Renoprotective Effects of Maslinic Acid on Experimental Renal Fibrosis in Unilateral Ureteral Obstruction Model via Targeting MyD88

Maslinic acid (MA), also named crategolic acid, is a pentacyclic triterpene extracted from fruits and vegetables. Although various beneficial pharmacological effects of MA have been revealed, its effect on renal fibrosis remains unclear. This study was designed to clarify whether MA could attenuate renal fibrosis and determine the putative underlying molecular mechanisms. We demonstrated that MA-treated mice with unilateral ureteral obstruction (UUO) developed a histological injury of low severity and exhibited downregulated expression of fibrotic markers, including alpha-smooth muscle actin (alpha-SMA), vimentin, and fibronectin by 38, 44 and 40%, and upregulated expression of E-cadherin by 70% as compared with untreated UUO mice. Moreover, MA treatment restored the expression levels of alpha-SMA, connective tissue growth factor, and vimentin to 10, 7.8 and 38% of those induced by transforming growth factor (TGF)-beta in NRK49F cells. MA decreased expression of Smad2/3 phosphorylation and Smad4 in UUO kidneys and TGF-beta treated NRK49F cells (p < 0.05, respectively). Notably, MA specifically interferes with MyD88, an adaptor protein, thereby mitigating Smad4 nuclear expression (p < 0.01 compared to TGF-beta treated group) and ameliorating renal fibrotic changes (p < 0.01 for each fibrotic markers compared to TGF-beta induced cells).

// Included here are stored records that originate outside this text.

(** Two identical calls in the plain mode: the second accepts nobody and
    reports every user added by the first as already a collaborator. *)
Lemma addCollaboratorsToDeadline_plain_twice did req cands opts now s s1 added denied sk :
  addCollaboratorsToDeadline did req cands false opts now s = (s1, Ok200 added denied sk) ->
  exists sk2,
    addCollaboratorsToDeadline did req cands false opts now s1 = (s1, BadRequest400 BRNoValid sk2) /\
    forall r, In (AIRow r) added ->
      In {| sk_user := dc_user_id r; sk_reason := reason_already |} sk2.
Proof.
  unfold addCollaboratorsToDeadline at 1.
  destruct cands as [| c0 rest0]; [discriminate |].
  destruct (find_deadline s did) as [d |] eqn:Ed; [| discriminate].
  destruct (has_edit_permission s d req) eqn:Ep; cbv [negb]; [| discriminate].
  destruct (validate s d req (c0 :: rest0)) as [e | [v sk0]] eqn:Ev; [discriminate |].
  destruct v as [| v0 vs]; [discriminate |].
  unfold addCollaboratorsWithCopies; cbv [bind ret].
  destruct (add_plain did (v0 :: vs) s) as [s2 [rows | e]] eqn:Ea; [| discriminate].
  cbn [successful_of denied_of map].
  destruct rows as [| r0 rs]; [discriminate |].
  intro E; injection E as <- <- _ _.
  destruct (add_plain_spec _ _ _ _ _ Ea) as [Hus [Hfr [Hcore [Hout [Hin Hrows]]]]].
  destruct (validate_inr _ _ _ _ _ _ Ev) as [I1 I2].
  pose proof (find_deadline_id _ _ _ Ed) as Hid.
  destruct (core_transfer s2 did d) as [d' [Ed' Hc]]; [rewrite Hcore, Ed; reflexivity |].
  destruct (core_fields _ _ Hc) as [Hid' [Hst _]].
  assert (Hall : forall c, In c (c0 :: rest0) ->
            c = req \/ c = student_id d' \/ getCollaboratorRole s2 (d_id d') c <> None).
  { intros c Hc0; rewrite Hst, Hid', Hid.
    destruct (in_dec Z.eq_dec c (v0 :: vs)) as [Hv | Hv]; [right; right; now apply Hin |].
    rewrite (Hout c Hv); destruct (I2 c Hc0) as [H | [H | [H | H]]];
      [now left | right; now left | right; right; now rewrite <- Hid | contradiction]. }
  destruct (validate_all_skipped s2 d' req (c0 :: rest0) Hall) as [sk2 [E2 Hsk]].
  exists sk2; split.
  - unfold addCollaboratorsToDeadline; rewrite Ed'.
    replace (has_edit_permission s2 d' req) with true; [cbv [negb]; now rewrite E2 |].
    assert (Hreq : getCollaboratorRole s2 did req = getCollaboratorRole s did req)
      by (apply Hout; intro Hr; destruct (I1 req Hr) as [_ [Hne _]]; now apply Hne).
    rewrite <- Ep; unfold has_edit_permission; rewrite Hst, Hid', Hid, Hreq; reflexivity.
  - intros r Hr; change (In (AIRow r) (map AIRow (r0 :: rs))) in Hr.
    apply in_map_iff in Hr as [r' [Er Hr]]; injection Er as ->.
    destruct (I1 _ (Hrows r Hr)) as [Hc0 [Hne1 [Hne2 _]]].
    apply Hsk; [exact Hc0 | exact Hne1 | congruence].
Qed.
(** * Medical amount detection: normalization, classification, guardrails
      and the document pipeline, embedded from the TypeScript sources.

    Conventions of the embedding.
    - A JavaScript string is the list of its UTF-16 code units ([N]).
    - A JavaScript number that the code computes with is a rational ([Q]);
      the non-finite values appear only where the code tests for them
      ([jsnum]).  Literals such as [0.05] denote the exact decimal; the
      rounding of double arithmetic is not modelled.
    - Regular expressions are values of an abstract syntax, run by one
      backtracking matcher with the priorities of the JavaScript one.
    - Logging, request identifiers and wall-clock readings are not part of
      any computed result apart from the two fields that carry them; they
      are inputs of the pipeline functions. *)

From Stdlib Require Import String Ascii DecimalString.
From Stdlib Require Import List Bool Arith NArith ZArith QArith Qminmax Qabs Lia.
From Stdlib Require Import Lqa.
Import ListNotations.

Set Implicit Arguments.

(* ================================================================== *)
(** * JavaScript strings *)
(* ================================================================== *)

Module JS.

Definition char := N.
Definition jsstring := list char.

(** An ASCII literal as a JavaScript string. *)
Definition str (s : string) : jsstring :=
  map N_of_ascii (list_ascii_of_string s).

Definition chr (s : string) : char :=
  match s with
  | String a _ => N_of_ascii a
  | EmptyString => 0%N
  end.

(** Currency glyphs outside ASCII, by code unit. *)
Definition POUND : char := 163%N.   (* U+00A3 *)
Definition YEN : char := 165%N.     (* U+00A5 *)
Definition EURO : char := 8364%N.   (* U+20AC *)
Definition RUPEE : char := 8377%N.  (* U+20B9 *)

Definition char_eqb (a b : char) : bool := N.eqb a b.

In addition, in the UUO model and lipopolysaccharide-induced NRK49F cells, MA treatment decreased the expression of IL-1 beta, TGF-alpha and MCP-1, ICAM-1, associated with the suppression of NF-kappa B signaling. These findings suggest that MA is a potential agent that can reduce renal interstitial fibrosis, to some extent, via targeting TGF-beta/Smad and MyD88 signaling.

Automated summary

The study demonstrated that MA could alleviate renal fibrosis by regulating the expression of various proteins and interfering with the TGF-beta/Smad and MyD88 signaling pathways.